Zynga's CEO Mark Pincus feels the company does not have the same assurance investing in mobile gaming as it does with their web platform social games.
Speaking at the MobileBeat conference in San Francisco, Mark Pincus said the company's focus remains on web games given the uncertainties of how the mobile platform will mature.
"We can't make that investment yet confidently in mobile. And I'm confident in the next couple of years we'll get to the point where we can. But it's not there yet and I think it's a little chicken-or-egg," he said.
This might seem a little odd given that Zynga bought US-based game studio OMGPOP for around $200 million (£120 million) in March this year.
"We've made a huge investment in mobile, organically building up teams and products and with one large acquisition," Pincus said.

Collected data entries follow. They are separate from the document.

(** * RedisTaggedCache: reference indexing and bulk invalidation

    A shallow embedding of [src/RedisTaggedCache.js].

    A promise-returning method is a computation in a state-and-error monad
    over a [World]: the Redis keyspace, the trace of the commands sent to
    the collaborators and of their answers, and a fault plan.  Every command
    that is answered takes the next entry of the plan; [true] rejects the
    command and leaves the keyspace as it was.  The theorems quantify over
    the world, hence over every fault plan.

    Keys are the names the commands carry.  The promises of one
    [Promise.all] are run one after the other in array order, each to its
    own end whatever becomes of the others; only the window of calls in
    flight of [Promise.map] is modelled as overlapping.  Statements about
    commands started together are therefore made up to their order, and
    the error of a rejected join is named only as the error of one of its
    rejected promises. *)

From Stdlib Require Import Ascii Floats.
From stdpp Require Import gmap strings list pretty.

(** ** Constants *)

Definition REFERENCE_KEY_FOREVER : string := "forever_ref".
Definition REFERENCE_KEY_STANDARD : string := "standard_ref".

(** The two expiration classes of the specification and their tokens. *)
Inductive ExpirationClass := Forever | Standard.

Definition token (c : ExpirationClass) : string :=
  match c with
  | Forever => REFERENCE_KEY_FOREVER
  | Standard => REFERENCE_KEY_STANDARD
  end.

(** ** JavaScript values used by the facade *)

(** A parameter of flow type [?number]: [undefined], [null] or a double. *)
Inductive maybe_number :=
| Undefined
| Null
| Num (f : float).

(** ToBoolean: a number is falsy exactly when it is [+0], [-0] or [NaN]. *)
Definition truthy (v : maybe_number) : bool :=
  match v with
  | Undefined | Null => false
  | Num f => negb (PrimFloat.eqb f 0%float || PrimFloat.is_nan f)
  end.

(** [String.prototype.split] with a one-character separator: always at
    least one piece, empty pieces kept. *)
Fixpoint split (sep : Ascii.ascii) (s : string) : list string :=
  match s with
  | EmptyString => [EmptyString]
  | String c rest =>
      if Ascii.eqb c sep then EmptyString :: split sep rest
      else match split sep rest with
           | [] => [String c EmptyString]
           | seg :: segs => String c seg :: segs
           end
  end.

(** [Array.prototype.slice(from, to)] for in-range non-negative bounds. *)
Definition slice {A} (array : list A) (from to : nat) : list A :=
  take (to - from) (drop from array).

(** The [for] loop of [chunkArray]; [None] when the fuel runs out before
    the loop condition fails. *)
Fixpoint chunk_loop {A} (fuel i : nat) (array : list A) (chunkSize : nat)
    (output : list (list A)) : option (list (list A)) :=
  match fuel with
  | O => None
  | S fuel' =>
      if Nat.ltb i (length array)
      then chunk_loop fuel' (i + chunkSize) array chunkSize
             (output ++ [slice array i (i + chunkSize)])
      else Some output
  end.

Definition chunkArray {A} (array : list A) (chunkSize : nat)
    : option (list (list A)) :=
  chunk_loop (S (length array)) 0 array chunkSize [].

(** [Array.from(new Set(members))]: a JavaScript [Set] keeps the first
    occurrence of each value, in insertion order. *)
Fixpoint set_insertions (seen members : list string) : list string :=
  match members with
  | [] => []
  | m :: rest =>
      if decide (m ∈ seen) then set_insertions seen rest
      else m :: set_insertions (m :: seen) rest
  end.

Definition array_from_set (members : list string) : list string :=
  set_insertions [] members.

(** ** The store and its collaborators *)

(** A Redis key holds either a plain value or a set; the set is kept as the
    reply [smembers] gives for it. *)
Inductive entry :=
| Value (v : string)
| Members (ms : list string).

Inductive error :=
| StoreUnavailable
| WrongType
| LoopDiverges.

Inductive result (A : Type) :=
| Ok (a : A)
| Err (e : error).
Arguments Ok {A} a.
Arguments Err {A} e.

Definition is_ok {A} (r : result A) : bool :=
  match r with Ok _ => true | Err _ => false end.

(** Everything the cache asks of a collaborator. *)
Inductive command :=
| GET_NAMESPACE
| SMEMBERS (key : string)
| DEL (keys : list string)
| PIPELINE (sadds : list (string * string))
| SUPER_SET (key value : string) (ttl : maybe_number)
| SUPER_INCREMENT (key : string) (value : Z)
| SUPER_DECREMENT (key : string) (value : Z)
| SUPER_FLUSH.

(** A command is sent ([Issue]) and later answered ([Settle], with whether
    the answer was a success). *)
Inductive event :=
| Issue (c : command)
| Settle (c : command) (ok : bool).

Record World := mkWorld {
  store : gmap string entry;
  faults : list bool;
  trace : list event;
}.

(** A promise-returning method. *)
Definition M (A : Type) : Type := World → result A * World.

Definition ret {A} (a : A) : M A := fun w => (Ok a, w).

(** [p.then(k)]: [k] runs only when [p] is fulfilled. *)
Definition bind {A B} (p : M A) (k : A → M B) : M B :=
  fun w =>
    match p w with
    | (Ok a, w') => k a w'
    | (Err e, w') => (Err e, w')
    end.

Notation "'let*' x ':=' p 'in' k" := (bind p (fun x => k))
  (at level 10, x name, p at level 100, k at level 200).

Definition log (e : event) (w : World) : World :=
  mkWorld (store w) (faults w) (trace w ++ [e]).

(** The next entry of the fault plan; an exhausted plan means no fault. *)
Definition next_fault (w : World) : bool * World :=
  match faults w with
  | [] => (false, w)
  | b :: fs => (b, mkWorld (store w) fs (trace w))
  end.

Definition issue (c : command) (w : World) : World := log (Issue c) w.

(** The answer to a command already sent.  A faulted command is rejected
    and leaves the keyspace as it was (a simplification: a store may have
    applied part of a batch it reports as failed); otherwise [sem] gives the
    reply and the new keyspace. *)
Definition settle {A} (c : command)
    (sem : gmap string entry → result A * gmap string entry) : M A :=
  fun w =>
    let '(bad, w1) := next_fault w in
    if bad then (Err StoreUnavailable, log (Settle c false) w1)
    else
      let '(r, s') := sem (store w1) in
      (r, log (Settle c (is_ok r)) (mkWorld s' (faults w1) (trace w1))).

Definition call {A} (c : command)
    (sem : gmap string entry → result A * gmap string entry) : M A :=
  fun w => settle c sem (issue c w).

(** *** Redis commands *)

(** Modelled from the spec: [smembers] of the store client (section 6); an
    absent key reads as an empty membership (section 4.3). *)
Definition smembers_sem (key : string) (s : gmap string entry)
    : result (list string) * gmap string entry :=
  match s !! key with
  | None => (Ok [], s)
  | Some (Members ms) => (Ok ms, s)
  | Some (Value _) => (Err WrongType, s)
  end.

"We're at the point where it's obvious that we all should be investing heavily. But I don't think we have that all-in confident moment. The flywheel isn't there in an obvious way."
In an interview with VentureBeat, Pincus spoke about Zynga's attempt at building a gaming experience across mobile and desktop, but how it did not sit down well with their users.
"We spent a huge amount engineering to build a totally synchronous gaming for FarmVille with different clients. Consumers hated us for it," he said, adding that they did have "some successes such as Words With Friends".
Valid concerns? Probably a business decision
But are Pincus' reservations valid? Game developer Kevin Glass from Coke and Code says Zynga's position is "understandable".
"They have a core business in the average home consumer to whom web games do not mean online games," he told us.
Pointing out that the current crop of consumers in the mobile arena are very different to average Facebook user, Glass says, "Investing too heavily in mobile games at the moment could cost them a lot given their current demographic is well out of place here."
"Zynga would be smart to wait till their player culture has moved onto the tablet/cell market."
"None of the technical reasons put forward make any sense – [I] wouldn't expect much else from the CEO. It's a business decision at the moment."